**EXERCISE REQUIREMENTS**
Retype, word for word, every line from the one holding "S754_finite s m e =>" through the one holding "if (generation_cost !!!" in the entries below, both included, and only those lines.

[Stored data]
(** * Genetic Traveling Salesman: a shallow embedding of the engine

    The definitions below follow [genetic_utils.h] and
    [code/source_seqPar/gen_tsp_detailed.cpp] function by function.

    Conventions of the embedding.
    - A C++ [int] used as a size, a loop counter, an array index or a node
      identifier is a [nat]; an [int] that holds a tour cost is a [Z] and its
      addition wraps around at 32 bits ([int_add]).  The command-line integers
      of [main] and the [best_num] that [genetic_tsp] converts from a
      [double], which may be negative, are [Z].
    - A [double] is a primitive binary64 [float].
    - An [int*] or [double*] buffer is a list; [a !!! i] reads it and
      [<[i:=v]> a] writes it.  Out of range the read yields a fixed default
      value (0 for indices, nodes and doubles, 1 for costs) and the write is
      dropped; in C++ both are undefined, and the theorems carry the length
      hypotheses under which neither happens on the rows they speak about.
    - [rand()] takes its values from a list of draws that is threaded through
      the code; a loop that would draw from the empty list stops with
      [NoMoreDraws].  [rand() % 0] stops with [DivByZero]. *)

From Stdlib Require Import ZArith Lia Floats.
From stdpp Require Import base list gmap sets.

Local Open Scope nat_scope.

(** ** Outcomes and the random-number state *)

Inductive result (A : Type) : Type :=
  | Ok (a : A)
  | DivByZero
  | NoMoreDraws.
Arguments Ok {A} a.
Arguments DivByZero {A}.
Arguments NoMoreDraws {A}.

(** A computation that may call [rand()]: it consumes draws from the front
    of the list and hands the rest on. *)
Definition Rand (A : Type) : Type := list nat → result (A * list nat).

Definition ret {A} (a : A) : Rand A := λ rng, Ok (a, rng).

Definition bind {A B} (m : Rand A) (k : A → Rand B) : Rand B :=
  λ rng, match m rng with
         | Ok (a, rng') => k a rng'
         | DivByZero => DivByZero
         | NoMoreDraws => NoMoreDraws
         end.

Notation "'let*' x ':=' m 'in' k" := (bind m (λ x, k))
  (at level 10, x name, m at level 100, k at level 200, only parsing).

(** [rand()] *)
Definition rand : Rand nat :=
  λ rng, match rng with
         | [] => NoMoreDraws
         | r :: rng' => Ok (r, rng')
         end.

(** [rand() % n] *)
Definition rand_mod (n : nat) : Rand nat :=
  λ rng, match rng with
         | [] => NoMoreDraws
         | r :: rng' => if decide (n = 0) then DivByZero else Ok (r mod n, rng')
         end.

(** [myRand] of genetic_utils.h *)
Definition myRand (i : nat) : Rand nat := rand_mod i.

(** [do { x = rand() % n; } while (x == avoid);]
    One draw per iteration; the recursion is on the list of draws. *)
Fixpoint draw_until_differs (n avoid : nat) (rng : list nat)
  : result (nat * list nat) :=
  match rng with
  | [] => NoMoreDraws
  | r :: rng' =>
      if decide (n = 0) then DivByZero
      else if decide (r mod n = avoid) then draw_until_differs n avoid rng'
      else Ok (r mod n, rng')
  end.

(** ** Counted loops *)

(** [for (i = lo; i < lo + count; ++i) s = body i s;] *)
Fixpoint for_loop {S : Type} (count lo : nat) (body : nat → S → S) (s : S) : S :=
  match count with
  | 0 => s
  | Datatypes.S c => for_loop c (Datatypes.S lo) body (body lo s)
  end.

Fixpoint for_loopM {S : Type} (count lo : nat) (body : nat → S → Rand S) (s : S)
  : Rand S :=
  match count with
  | 0 => ret s
  | Datatypes.S c => let* s' := body lo s in for_loopM c (Datatypes.S lo) body s'
  end.

(** ** Machine integers and doubles *)

(** Two's-complement reduction to 32 bits. *)
Definition wrap_int (z : Z) : Z := ((z + 2 ^ 31) mod 2 ^ 32 - 2 ^ 31)%Z.

(** [a + b] on [int]. *)
Definition int_add (a b : Z) : Z := wrap_int (a + b).

Definition in_int_range (z : Z) : Prop := (- 2 ^ 31 ≤ z < 2 ^ 31)%Z.

#[global] Instance float_inhabited : Inhabited float := populate 0%float.

(** Conversion [int -> double] (exact for 32-bit values). *)
Definition double_of_int (z : Z) : float :=
  if (z <? 0)%Z then (- of_uint63 (Uint63.of_Z (- z)))%float
  else of_uint63 (Uint63.of_Z z).

Definition double_of_nat (n : nat) : float := double_of_int (Z.of_nat n).

(** Conversion [double -> int]: truncation toward zero.  Outside the range of
    [int], and for infinities and NaN, C++ leaves the result undefined; the
    model returns what the x86-64 conversion instruction returns, the
    smallest [int]. *)
Definition int_of_double (x : float) : Z :=
  match Prim2SF x with
  | S754_zero _ => 0
  | S754_finite s m e =>
      let a := if (0 <=? e)%Z then (Z.pos m * 2 ^ e)%Z
               else (Z.pos m `quot` 2 ^ (- e))%Z in
      let v := if s then (- a)%Z else a in
      if ((- 2 ^ 31 <=? v) && (v <? 2 ^ 31))%Z then v else (- 2 ^ 31)%Z
  | _ => (- 2 ^ 31)%Z
  end.

(** ** stdDev (genetic_utils.h, lines 31-43) *)

Definition stdDev (array : list float) (len : nat) : float :=
  let avg := 0%float in
  let var := 0%float in
  let avg := for_loop len 0 (λ i avg, (avg + array !!! i)%float) avg in
  let avg := (avg / double_of_nat len)%float in
  let var :=
    for_loop len 0
      (λ i var, (var + (array !!! i - avg) * (array !!! i - avg))%float) var in
  sqrt (var / double_of_nat len).

(** ** sort_vector (genetic_utils.h, lines 53-67) *)

(** The inner [while (j >= 0 && generation_cost[j] > key)] loop.  The
    argument is [j + 1], the slot that is free; the result is the slot where
    the key goes, with both arrays shifted. *)
Fixpoint shift_right (free : nat) (key : Z)
    (generation_rank : list nat) (generation_cost : list Z)
  : nat * list nat * list Z :=
  match free with
  | 0 => (0, generation_rank, generation_cost)
  | Datatypes.S j =>
      if (generation_cost !!! j >? key)%Z then
        let generation_cost := <[Datatypes.S j := generation_cost !!! j]> generation_cost in
        let generation_rank := <[Datatypes.S j := generation_rank !!! j]> generation_rank in
        shift_right j key generation_rank generation_cost
      else (Datatypes.S j, generation_rank, generation_cost)
  end.

Definition sort_step (i : nat) (st : list nat * list Z) : list nat * list Z :=
  let '(generation_rank, generation_cost) := st in
  let key := generation_cost !!! i in
  let key_idx := generation_rank !!! i in
  let '(slot, generation_rank, generation_cost) :=
    shift_right i key generation_rank generation_cost in
  let generation_cost := <[slot := key]> generation_cost in
  let generation_rank := <[slot := key_idx]> generation_rank in
  (generation_rank, generation_cost).

Definition sort_vector (generation_rank : list nat) (generation_cost : list Z)
    (population : nat) : list nat * list Z :=
  for_loop (population - 1) 1 sort_step (generation_rank, generation_cost).

(** ** rank_generation (genetic_utils.h, lines 80-104) *)

(** One pass of the inner loop over the adjacent cells of row [i]. *)
Definition edge_step (generation : list nat) (cost_matrix : list Z)
    (numNodes i j : nat) (st : nat * nat * list Z) : nat * nat * list Z :=
  let '(source, destination, generation_cost) := st in
  let source := destination in
  let destination := generation !!! (i * numNodes + j + 1) in
  let generation_cost :=
    <[i := int_add (generation_cost !!! i)
                   (cost_matrix !!! (source * numNodes + destination))]>
      generation_cost in
  (source, destination, generation_cost).

Definition cost_step (generation : list nat) (cost_matrix : list Z)
    (numNodes i : nat) (st : list nat * list Z) : list nat * list Z :=
  let '(generation_rank, generation_cost) := st in
  let source := generation !!! (i * numNodes + numNodes - 1) in
  let destination := generation !!! (i * numNodes) in
  let generation_cost :=
    <[i := int_add (generation_cost !!! i)
                   (cost_matrix !!! (source * numNodes + destination))]>
      generation_cost in
  let '(_, _, generation_cost) :=
    for_loop (numNodes - 1) 0 (edge_step generation cost_matrix numNodes i)
      (source, destination, generation_cost) in
  let generation_rank := <[i := i]> generation_rank in
  (generation_rank, generation_cost).

(** The cost-vector computation and rank initialisation, before the sort. *)
Definition compute_costs (generation_rank : list nat) (generation_cost : list Z)
    (generation : list nat) (cost_matrix : list Z) (numNodes population : nat)
  : list nat * list Z :=
  for_loop population 0 (cost_step generation cost_matrix numNodes)
    (generation_rank, generation_cost).

Definition rank_generation (generation_rank : list nat) (generation_cost : list Z)
    (generation : list nat) (cost_matrix : list Z)
    (numNodes population best_num : nat) : list nat * list Z :=
  let '(generation_rank, generation_cost) :=
    compute_costs generation_rank generation_cost generation cost_matrix
      numNodes population in
  sort_vector generation_rank generation_cost population.

(** ** move_top (genetic_utils.h, lines 115-124) *)

(** [copy(start, start + numNodes, dest)] with [start = src + from] and
    [dest = dst + to]: element by element, in increasing order. *)
Definition copy_range (src : list nat) (from numNodes : nat) (dst : list nat)
    (to : nat) : list nat :=
  for_loop numNodes 0 (λ k dst, <[to + k := src !!! (from + k)]> dst) dst.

**OUTPUT OF THE TASK**
  | S754_finite s m e =>
      let a := if (0 <=? e)%Z then (Z.pos m * 2 ^ e)%Z
               else (Z.pos m `quot` 2 ^ (- e))%Z in
      let v := if s then (- a)%Z else a in
      if ((- 2 ^ 31 <=? v) && (v <? 2 ^ 31))%Z then v else (- 2 ^ 31)%Z
  | _ => (- 2 ^ 31)%Z
  end.

(** ** stdDev (genetic_utils.h, lines 31-43) *)

Definition stdDev (array : list float) (len : nat) : float :=
  let avg := 0%float in
  let var := 0%float in
  let avg := for_loop len 0 (λ i avg, (avg + array !!! i)%float) avg in
  let avg := (avg / double_of_nat len)%float in
  let var :=
    for_loop len 0
      (λ i var, (var + (array !!! i - avg) * (array !!! i - avg))%float) var in
  sqrt (var / double_of_nat len).

(** ** sort_vector (genetic_utils.h, lines 53-67) *)

(** The inner [while (j >= 0 && generation_cost[j] > key)] loop.  The
    argument is [j + 1], the slot that is free; the result is the slot where
    the key goes, with both arrays shifted. *)
Fixpoint shift_right (free : nat) (key : Z)
    (generation_rank : list nat) (generation_cost : list Z)
  : nat * list nat * list Z :=
  match free with
  | 0 => (0, generation_rank, generation_cost)
  | Datatypes.S j =>
      if (generation_cost !!! j >? key)%Z then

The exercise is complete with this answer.